The MPI profiling interface provides a convenient way for you to add performance analysis tools to any MPI implementation. We demonstrate this mechanism in mpich, and give you a running start, by supplying three profiling libraries with the mpich distribution.
The first profiling library is simple. The profiling version of each MPI_Xxx routine calls PMPI_Wtime (which delivers a time stamp) before and after each call to the corresponding PMPI_Xxx routine. Times are accumulated in each process and written out, one file per process, in the profiling version of MPI_Finalize. The files are then available for use in either a global or process-by-process report. This version does not take into account nested calls, which occur when MPI_Bcast, for instance, is implemented in terms of MPI_Send and MPI_Recv.
The second profiling library generates logfiles, which are files of timestamped events. During execution, calls to MPI_Log_event are made to store events of certain types in memory, and these memory buffers are collected and merged in parallel during MPI_Finalize. During execution, MPI_Pcontrol can be used to suspend and restart logging operations. You can analyze the logfile produced at the end with a variety of tools. One that we use is called Upshot, which is a derivative of Upshot , written in Tcl/Tk. A screen dump of Upshot in use is shown in Figure 1 .

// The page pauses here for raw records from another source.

(* ===== verification/ParallelMoveFacts.v ===== *)
(** * The parallel move resolver performs the moves at once *)
From S2P Require Import Prelude ParallelMove.

(** ** Well-formed sets of moves *)

(** A location that can hold a value of the move's size. *)
Definition fits (is64 : bool) (l : Location) : Prop :=
  match l with
  | RegisterLocation _ | FpuRegisterLocation _ => True
  | StackSlot _ => is64 = false
  | DoubleStackSlot _ => is64 = true
  | _ => False
  end.

(** The locations moves read or write. *)
Definition place (ms : list MoveOperands) (l : Location) : Prop :=
  exists m, m ∈ ms /\ (l = destination_ m \/ l = source_ m /\ IsConstant l = false).

(** What the register allocator gives: sizes that fit, destinations that differ, no two
    locations that overlap without being the same, none of them the register the code
    generator keeps for itself, and one size for the value in a location. *)
Record moves_ok (ms : list MoveOperands) : Prop := {
  ok_dst : forall m, m ∈ ms -> fits (Is64BitMove m) (destination_ m);
  ok_src : forall m, m ∈ ms ->
    if IsConstant (source_ m) then can_move (source_ m) (destination_ m) = true
    else fits (Is64BitMove m) (source_ m);
  ok_distinct : NoDup (destination_ <$> ms);
  ok_overlap : forall l l', place ms l -> place ms l' -> OverlapsWith l l' = true -> l = l';
  ok_tmp : ~ place ms (RegisterLocation TMP);
  ok_sizes : forall m m', m ∈ ms -> m' ∈ ms -> source_ m = source_ m' ->
    IsConstant (source_ m) = false -> Is64BitMove m = Is64BitMove m'
}.

(** Both core and floating point registers are used. *)
Definition both_banks (ms : list MoveOperands) : Prop :=
  (exists r, place ms (RegisterLocation r)) /\ (exists r, place ms (FpuRegisterLocation r)).

(** The bits a move moves. *)
Definition move_bits (m : MoveOperands) : Z := if Is64BitMove m then 64 else 32.

(** ** Stores *)

Lemma put_same s l v : put s l v l = v.
Proof. unfold put. by rewrite decide_True. Qed.
Lemma put_diff s l v l' : l' <> l -> put s l v l' = s l'.
Proof. intros. unfold put. by rewrite decide_False. Qed.

Lemma fits_valid b l : fits b l -> l <> NoLocation /\ IsConstant l = false.
Proof. by destruct l. Qed.

Lemma value_of_place s l : IsConstant l = false -> value_of s l = s l.
Proof. by destruct l. Qed.

(** A copy between locations that fit keeps the bits of the move. *)
Lemma copied_bits b src dst v :
  (b = true -> IsStackSlot src = false) -> (b = true -> IsStackSlot dst = false) ->
  let w := if b then 64 else 32 in
  wrap_u w (wrap_u (Z.min (slot_bits src) (slot_bits dst)) v) = wrap_u w v.
Proof.
  intros Hs Hd. cbv zeta.
  assert (Z.min (slot_bits src) (slot_bits dst) = 64 \/
          Z.min (slot_bits src) (slot_bits dst) = 32 /\ b = false) as [-> |[-> ->]].
  { destruct b; [left|].
    - specialize (Hs eq_refl). specialize (Hd eq_refl). by destruct src, dst.
    - destruct src, dst; simpl; auto. }
  - destruct b; [by apply wrap_u_wrap_u|]. unfold wrap_u. symmetry. apply Znumtheory.Zmod_div_mod; [lia..|].
    by exists (2 ^ 32).
  - by apply wrap_u_wrap_u.
Qed.

Lemma can_move_fits b src dst :
  fits b src -> fits b dst -> can_move src dst = false ->
  (exists r r', src = RegisterLocation r /\ dst = FpuRegisterLocation r') \/
  (exists r r', src = FpuRegisterLocation r /\ dst = RegisterLocation r').
Proof. destruct src, dst; simpl; try done; try congruence; eauto. Qed.

Lemma can_swap_fits b src dst :
  fits b src -> fits b dst -> can_swap src dst = false ->
  (exists r r', src = RegisterLocation r /\ dst = FpuRegisterLocation r') \/
  (exists r r', src = FpuRegisterLocation r /\ dst = RegisterLocation r').
Proof. destruct src, dst; simpl; try done; try congruence; eauto. Qed.

Section Resolve.
Context (orig : list MoveOperands) (init : Store).
Hypothesis Hok : moves_ok orig.

Definition dest (o : MoveOperands) : Location := destination_ o.
Definition wanted (o : MoveOperands) : Z := wrap_u (move_bits o) (value_of init (source_ o)).

Lemma orig_in i o : orig !! i = Some o -> o ∈ orig.
Proof. apply list_elem_of_lookup_2. Qed.

Lemma dest_place i o : orig !! i = Some o -> place orig (dest o).
Proof. intros H. exists o. split; [by eapply orig_in|by left]. Qed.

Lemma dest_inj i j oi oj :
  orig !! i = Some oi -> orig !! j = Some oj -> dest oi = dest oj -> i = j.
Proof.
  intros Hi Hj E. eapply (NoDup_lookup (destination_ <$> orig)); [apply Hok|..].
  - by rewrite list_lookup_fmap, Hi.
  - rewrite list_lookup_fmap, Hj. simpl. unfold dest in E. by rewrite E.
Qed.

(** ** The view of a state

    [cur i] is the current source of move [i], none once it is eliminated; the moves
    in [stack] are pending. *)
Definition mk (o : MoveOperands) (c : option Location) (is_pending : bool) : MoveOperands :=
  match c with
  | None => Eliminate o
  | Some l => {| source_ := l; destination_ := if is_pending then NoLocation else dest o;
                 Is64BitMove := Is64BitMove o |}
  end.

Definition view (st : Resolver) (stack : list nat) (cur : nat -> option Location) : Prop :=
  length (moves_ st) = length orig /\
  forall i o, orig !! i = Some o -> moves_ st !! i = Some (mk o (cur i) (bool_decide (i ∈ stack))).

Definition upd (cur : nat -> option Location) (i : nat) (c : option Location)
    : nat -> option Location :=
  fun j => if decide (j = i) then c else cur j.

(** ** The values *)

Record holding (cur : nat -> option Location) (s : Store) : Prop := {
  h_place : forall i o l, orig !! i = Some o -> cur i = Some l ->
    if IsConstant (source_ o) then l = source_ o else place orig l /\ IsConstant l = false;
  h_value : forall i o l, orig !! i = Some o -> cur i = Some l ->
    wrap_u (move_bits o) (value_of s l) = wanted o;
  h_done : forall i o, orig !! i = Some o -> cur i = None ->
    wrap_u (move_bits o) (s (dest o)) = wanted o;
  h_frame : forall l, l <> RegisterLocation TMP ->
    (forall o, o ∈ orig -> l <> dest o) -> s l = init l;
  h_sizes : forall i j oi oj l, orig !! i = Some oi -> orig !! j = Some oj ->
    cur i = Some l -> cur j = Some l -> IsConstant l = false -> Is64BitMove oi = Is64BitMove oj
}.

(** All current sources fit but perhaps that of [exc]. *)
Definition fit_but (exc : option nat) (cur : nat -> option Location) : Prop :=
  forall i o l, orig !! i = Some o -> cur i = Some l -> IsConstant l = false ->
    exc <> Some i -> fits (Is64BitMove o) l.

Lemma upd_same cur i c : upd cur i c i = c.
Proof. unfold upd. by rewrite decide_True. Qed.
Lemma upd_diff cur i c j : j <> i -> upd cur i c j = cur j.
Proof. intros. unfold upd. by rewrite decide_False. Qed.
Lemma upd_none cur i j l : upd cur i None j = Some l -> j <> i /\ cur j = Some l.
Proof. unfold upd. by case_decide. Qed.

Lemma dest_fits i o : orig !! i = Some o -> fits (Is64BitMove o) (dest o).
Proof. intros H. apply Hok. by eapply orig_in. Qed.

Lemma dest_not_constant i o : orig !! i = Some o -> IsConstant (dest o) = false.
Proof. intros H. by apply (fits_valid (Is64BitMove o)), (dest_fits i). Qed.

Lemma place_not_tmp l : place orig l -> l <> RegisterLocation TMP.
Proof. intros Hl ->. by apply (ok_tmp _ Hok). Qed.

Lemma dest_not_tmp i o : orig !! i = Some o -> dest o <> RegisterLocation TMP.
Proof. intros H. by eapply place_not_tmp, dest_place. Qed.

(** A source that is already the destination. *)
Lemma holding_elim cur s i o :
  orig !! i = Some o -> holding cur s -> cur i = Some (dest o) -> holding (upd cur i None) s.
Proof.
  intros Ho [Hp Hv Hd Hf Hs] Hc. split.
  - intros j oj l Hj [_ H]%upd_none. by apply (Hp j).
  - intros j oj l Hj [_ H]%upd_none. by apply (Hv j).
  - intros j oj Hj. destruct (decide (j = i)) as [->|Hne'].
    + intros _. rewrite Ho in Hj. injection Hj as <-. rewrite <- (Hv i o _ Ho Hc).
      by rewrite value_of_place by by eapply dest_not_constant.
    + rewrite upd_diff by done. by apply Hd.
  - done.
  - intros j k oj ok l Hj Hk [_ H1]%upd_none [_ H2]%upd_none. by apply (Hs j k).
Qed.

(** The value a current source has in another store. *)
Lemma holding_value cur s s' i o l :
  holding cur s -> orig !! i = Some o -> cur i = Some l -> s' l = s l ->
  wrap_u (move_bits o) (value_of s' l) = wanted o.
Proof.
  intros H Hi Hc E. rewrite <- (h_value _ _ H i o l Hi Hc).
  pose proof (h_place _ _ H i o l Hi Hc) as Hl. destruct l; simpl in *; try done; by rewrite E.
Qed.

(** A current source is not the code generator's register. *)
Lemma cur_not_tmp cur s i o l :
  holding cur s -> orig !! i = Some o -> cur i = Some l -> l <> RegisterLocation TMP.
Proof.
  intros H Hi Hc. pose proof (h_place _ _ H i o l Hi Hc) as Hl.
  destruct (IsConstant (source_ o)) eqn:E; [by intros ->; destruct (source_ o)|].
  apply place_not_tmp, Hl.
Qed.

(** A move whose destination no current source is. *)
Lemma holding_move cur s i o l :
  orig !! i = Some o -> holding cur s -> cur i = Some l ->
  (forall j, cur j <> Some (dest o)) -> (Is64BitMove o = true -> IsStackSlot l = false) ->
  holding (upd cur i None) (exec_emitted (EmittedMove l (dest o)) s).
Proof.
  intros Ho H Hc Hfree Hfit. set (s' := exec_emitted _ s).
  assert (forall l', l' <> dest o -> l' <> RegisterLocation TMP -> s' l' = s l') as Hkeep.
  { intros l' H1 H2. unfold s'. simpl. rewrite put_diff by done. case_match; [|done]. by rewrite put_diff. }
  split.
  - intros j oj l' Hj [_ H']%upd_none. by apply (h_place _ _ H j).
  - intros j oj l' Hj [_ H']%upd_none. eapply holding_value; [done..|].
    apply Hkeep; [congruence|]. by eapply cur_not_tmp.
  - intros j oj Hj. destruct (decide (j = i)) as [->|Hne'].
    + intros _. rewrite Ho in Hj. injection Hj as <-. unfold s'. simpl. rewrite put_same.
      rewrite <- (h_value _ _ H i o l Ho Hc). apply copied_bits; [done|].
      intros Hb. pose proof (dest_fits i o Ho) as Hdf. rewrite Hb in Hdf. by destruct (dest o).
    + rewrite upd_diff by done. intros Hn. rewrite Hkeep; [by apply (h_done _ _ H j)|..].
      * intros E. by apply Hne', (dest_inj j i oj o).
      * by eapply dest_not_tmp.
  - intros l' H1 H2. rewrite Hkeep; [by apply (h_frame _ _ H)| |done]. apply H2. by eapply orig_in.
  - intros j k oj ok l' Hj Hk [_ H1]%upd_none [_ H2]%upd_none. by apply (h_sizes _ _ H j k).
Qed.

(** The current sources after a swap. *)
Definition swapped (l d : Location) (c : option Location) : option Location :=
  if decide (c = Some l) then Some d else if decide (c = Some d) then Some l else c.

Lemma swapped_inj l d c c' : swapped l d c = swapped l d c' -> c = c'.
Proof. unfold swapped. repeat case_decide; congruence. Qed.

Lemma swapped_none l d c : swapped l d c = None <-> c = None.
Proof. unfold swapped. repeat case_decide; subst; split; congruence. Qed.

Definition swap_cur (cur : nat -> option Location) (i : nat) (l d : Location)
    : nat -> option Location :=
  fun j => swapped l d (upd cur i None j).

Lemma swap_cur_some cur i l d j l' :
  swap_cur cur i l d j = Some l' ->
  j <> i /\ (cur j = Some l /\ l' = d \/ cur j = Some d /\ cur j <> Some l /\ l' = l \/
             cur j = Some l' /\ l' <> l /\ l' <> d).
Proof.
  unfold swap_cur, swapped, upd. destruct (decide (j = i)); [repeat case_decide; congruence|].
  intros H. split; [done|]. repeat case_decide; [left|right; left|right; right]; split_and!; congruence.
Qed.

Lemma swap_cur_none cur i l d j : swap_cur cur i l d j = None -> j = i \/ cur j = None.
Proof.
  unfold swap_cur. rewrite swapped_none. unfold upd. case_decide; auto.
Qed.

(** A scratch register is the destination of a move still to come, and nobody's source. *)
Definition scratch_ok (cur : nat -> option Location) (i : nat) (scratch : option Z) : Prop :=
  forall r, scratch = Some r ->
    (forall k, cur k <> Some (RegisterLocation r)) /\
    exists k o, orig !! k = Some o /\ cur k <> None /\ k <> i /\ dest o = RegisterLocation r.

Lemma swap_store l d scratch s :
  l <> d ->
  (forall r, scratch = Some r -> RegisterLocation r <> l /\ RegisterLocation r <> d) ->
  let s' := exec_emitted (EmittedSwap l d scratch) s in
  let w := Z.min (slot_bits l) (slot_bits d) in
  s' d = wrap_u w (s l) /\ s' l = wrap_u w (s d) /\
  forall l', l' <> l -> l' <> d -> l' <> RegisterLocation TMP ->
    (forall r, scratch = Some r -> l' <> RegisterLocation r) -> s' l' = s l'.
Proof.
  intros Hld Hs. cbv zeta. simpl. split; [|split].
  - rewrite put_diff, put_same by done. done.
  - by rewrite put_same.
  - intros l' H1 H2 H3 H4. rewrite !put_diff by done.
    destruct scratch as [r|]; rewrite ?put_diff; try done. by apply H4.
Qed.
(* ===== verification/MonitorRefinement.v ===== *)
(** * The monitors of an object refine an abstract monitor

    The abstract monitor has an owner with a nesting depth, the depths of the threads
    that wait, and an identity hash code that is chosen once.  Every step of the code,
    whoever takes it and whatever the environment chooses, is a step of it or none. *)
From stdpp Require Import gmap.
From S2P Require Import Prelude LockWord Monitor MonitorInvariant.

(** ** The abstract monitor *)

Record Abs := {
  a_owner : option (Z * Z);
  a_waiting : gmap Z Z;
  a_hash : option Z
}.

Definition owned_by (a : Abs) (t : Z) : Prop := exists n, a_owner a = Some (t, n).

(** One level less. *)
Definition released (t n : Z) : option (Z * Z) := if n =? 1 then None else Some (t, n - 1).

Inductive abs_step : option Event -> Abs -> Abs -> Prop :=
| abs_silent a : abs_step None a a
| abs_choose_hash a h :
    a_hash a = None -> 0 < h ->
    abs_step None a {| a_owner := a_owner a; a_waiting := a_waiting a; a_hash := Some h |}
| abs_enter a t :
    a_owner a = None -> a_waiting a !! t = None ->
    abs_step (Some (Entered t)) a
      {| a_owner := Some (t, 1); a_waiting := a_waiting a; a_hash := a_hash a |}
| abs_enter_again a t n :
    a_owner a = Some (t, n) ->
    abs_step (Some (Entered t)) a
      {| a_owner := Some (t, n + 1); a_waiting := a_waiting a; a_hash := a_hash a |}
| abs_try_fails a t o n :
    a_owner a = Some (o, n) -> o <> t -> abs_step (Some (TryFailed t)) a a
| abs_exit a t n :
    a_owner a = Some (t, n) ->
    abs_step (Some (Exited t)) a
      {| a_owner := released t n; a_waiting := a_waiting a; a_hash := a_hash a |}
| abs_exit_fails a t : ~ owned_by a t -> abs_step (Some (ExitFailed t)) a a
| abs_wait a t n :
    a_owner a = Some (t, n) -> a_waiting a !! t = None ->
    abs_step (Some (WaitBegan t)) a
      {| a_owner := None; a_waiting := <[t := n]> (a_waiting a); a_hash := a_hash a |}
| abs_wait_refused a t : ~ owned_by a t -> abs_step (Some (WaitRefused t)) a a
| abs_wait_timeout a t : owned_by a t -> abs_step (Some (WaitBadTimeout t)) a a
| abs_wait_ends a t n thrown :
    a_owner a = None -> a_waiting a !! t = Some n ->
    abs_step (Some (WaitEnded t thrown)) a
      {| a_owner := Some (t, n); a_waiting := delete t (a_waiting a); a_hash := a_hash a |}
| abs_notify a t : owned_by a t -> abs_step (Some (Notified t)) a a
| abs_notify_refused a t : ~ owned_by a t -> abs_step (Some (NotifyRefused t)) a a
| abs_hashed a t h : a_hash a = Some h -> abs_step (Some (Hashed t h)) a a
| abs_hash a t h :
    a_hash a = None -> 0 < h ->
    abs_step (Some (Hashed t h)) a
      {| a_owner := a_owner a; a_waiting := a_waiting a; a_hash := Some h |}.

(** Its runs, with what the calls return. *)
Inductive abs_run : Abs -> list Event -> Abs -> Prop :=
| abs_run_done a : abs_run a [] a
| abs_run_step a a' a'' e es :
    abs_step e a a' -> abs_run a' es a'' ->
    abs_run a (match e with Some e => e :: es | None => es end) a''.

Definition abs_initial : Abs := {| a_owner := None; a_waiting := ∅; a_hash := None |}.

(** ** The abstraction *)

(** The depth a waiting thread gets back. *)
Definition saved_of (p : Pc) : option Z :=
  match p with
  | LockFat _ _ (AfterWait prev _) | LockBlocked _ (AfterWait prev _)
  | LockSleep _ (AfterWait prev _) | LockAwake _ (AfterWait prev _)
  | WaitSleep _ prev _ _ | WaitAwake _ prev _ _ | WaitClear _ prev _ _
  | WaitInterrupted _ prev | WaitThrow _ prev => Some (prev + 1)
  | _ => None
  end.

(** The count a thread is about to restore. *)
Definition restoring (p : Pc) : option Z :=
  match p with WaitRestore _ prev => Some prev | _ => None end.

Section Refinement.
Context (rb : bool) (spins : Z).

Definition owner_of (w : Z) (Ms : gmap Z Monitor) : option (Z * Z) :=
  match view rb w with
  | VThin o c => Some (o, c)
  | VFat m => M ← Ms !! m; o ← owner_ M; Some (o, lock_count_ M)
  | _ => None
  end.

Definition hash_of (w : Z) (Ms : gmap Z Monitor) : option Z :=
  match view rb w with
  | VHash h => Some h
  | VFat m => M ← Ms !! m; if hash_code_ M =? 0 then None else Some (hash_code_ M)
  | _ => None
  end.

Definition depth_of (P : gmap Z Pc) (oc : Z * Z) : Z * Z :=
  (oc.1, default oc.2 (P !! oc.1 ≫= restoring) + 1).

Definition waiting_of (P : gmap Z Pc) : gmap Z Z := omap saved_of P.

Definition abs_of (w : Z) (Ms : gmap Z Monitor) (P : gmap Z Pc) : Abs :=
  {| a_owner := depth_of P <$> owner_of w Ms; a_waiting := waiting_of P; a_hash := hash_of w Ms |}.

Definition abs (s : Sys) : Abs := abs_of (lock_word s) (monitors s) (pcs s).

(** A place where the thread neither waits nor restores. *)
Definition plain (p : Pc) : Prop := saved_of p = None /\ restoring p = None.

Lemma waiting_insert (P : gmap Z Pc) (t : Z) p :
  waiting_of (<[t := p]> P) =
  match saved_of p with Some n => <[t := n]> (waiting_of P) | None => delete t (waiting_of P) end.
Proof. unfold waiting_of. rewrite omap_insert. by destruct (saved_of p). Qed.

Lemma waiting_same P t p p' :
  P !! t = Some p -> saved_of p' = saved_of p -> waiting_of (<[t := p']> P) = waiting_of P.
Proof.
  intros Ht Hs. rewrite waiting_insert, Hs. destruct (saved_of p) as [n|] eqn:E.
  - apply insert_id. unfold waiting_of. by rewrite lookup_omap, Ht.
  - apply delete_id. unfold waiting_of. by rewrite lookup_omap, Ht.
Qed.

Lemma depth_same P t p p' oc :
  P !! t = Some p -> restoring p' = restoring p -> depth_of (<[t := p']> P) oc = depth_of P oc.
Proof.
  intros Ht Hr. unfold depth_of. destruct oc as [o c]. simpl.
  destruct (decide (o = t)) as [->|].
  - rewrite lookup_insert_eq, Ht. simpl. by rewrite Hr.
  - by rewrite lookup_insert_ne.
Qed.

(** What a step of a thread that neither waits nor restores does to the abstraction. *)
Lemma abs_of_plain w Ms P t p p' :
  P !! t = Some p -> plain p -> plain p' ->
  abs_of w Ms (<[t := p']> P) =
  {| a_owner := depth_of P <$> owner_of w Ms; a_waiting := waiting_of P; a_hash := hash_of w Ms |}.
Proof.
  intros Ht [Hs Hr] [Hs' Hr']. unfold abs_of. rewrite (waiting_same P t p p') by congruence. f_equal.
  destruct (owner_of w Ms) as [oc|]; [|done]. simpl. f_equal. apply (depth_same P t p p'); congruence.
Qed.

Lemma abs_of_same w Ms P t p p' :
  P !! t = Some p -> saved_of p' = saved_of p -> restoring p' = restoring p ->
  abs_of w Ms (<[t := p']> P) = abs_of w Ms P.
Proof.
  intros Ht Hs Hr. unfold abs_of. rewrite (waiting_same P t p p') by done. f_equal.
  destruct (owner_of w Ms) as [oc|]; [|done]. simpl. f_equal. by apply (depth_same P t p p').
Qed.

Lemma depth_plain P t p c : P !! t = Some p -> restoring p = None -> depth_of P (t, c) = (t, c + 1).
Proof. intros Ht Hr. unfold depth_of. simpl. rewrite Ht. simpl. by rewrite Hr. Qed.

Lemma not_waiting P t p : P !! t = Some p -> saved_of p = None -> waiting_of P !! t = None.
Proof. intros Ht Hs. unfold waiting_of. by rewrite lookup_omap, Ht. Qed.

Lemma waiting_lookup P t p n : P !! t = Some p -> saved_of p = Some n -> waiting_of P !! t = Some n.
Proof. intros Ht Hs. unfold waiting_of. by rewrite lookup_omap, Ht. Qed.

Lemma owned_iff w Ms P t : owned_by (abs_of w Ms P) t <-> exists c, owner_of w Ms = Some (t, c).
Proof.
  unfold owned_by. simpl. destruct (owner_of w Ms) as [[o c]|]; simpl.
  - split; [intros [n [= -> _]]; eauto|intros [c' [= -> ->]]; eauto].
  - split; [by intros []|by intros []].
Qed.

(** ** What a step has to give *)

Definition ok (s : Sys) (out : Outcome) : Prop :=
  match out with
  | Next s' e => inv rb s' /\ abs_step e (abs s) (abs s')
  | Blocked => True
  | Abort => False
  | Undefined => exists t, a_owner (abs s) = Some (t, 2 ^ 31)
  end.

(** The same lock word, monitors and positions. *)
Definition alike (s s' : Sys) : Prop :=
  lock_word s' = lock_word s /\ monitors s' = monitors s /\ pcs s' = pcs s.

Lemma alike_refl s : alike s s.
Proof. done. Qed.
Lemma alike_seed s seed : alike s (set_seed s seed).
Proof. done. Qed.
Lemma alike_update f t s : (forall th, pc (f th) = pc th) -> alike s (update_thread f t s).
Proof. intros H. split; [done|]. split; [done|by apply pcs_update]. Qed.

Lemma alike_trans s1 s2 s3 : alike s1 s2 -> alike s2 s3 -> alike s1 s3.
Proof. unfold alike. intuition congruence. Qed.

Figure 1: A screendump from upshot
It shows parallel time lines with process states, like one of the paraGraph . The view can be zoomed in or out, horizontally or vertically, centered on any point in the display chosen with the mouse. In Figure 1 , the middle window has resulted from zooming in on the upper window at a chosen point to show more detail. The window at the bottom of the screen show a histogram of state durations, with several adjustable parameters.
The third library does a simple form of real-time program animation. The MPE graphics library contains routines that allow a set of processes to share an X display that is not associated with any one specific process. Our prototype uses this capability to draw arrows that represent message traffic as the program runs.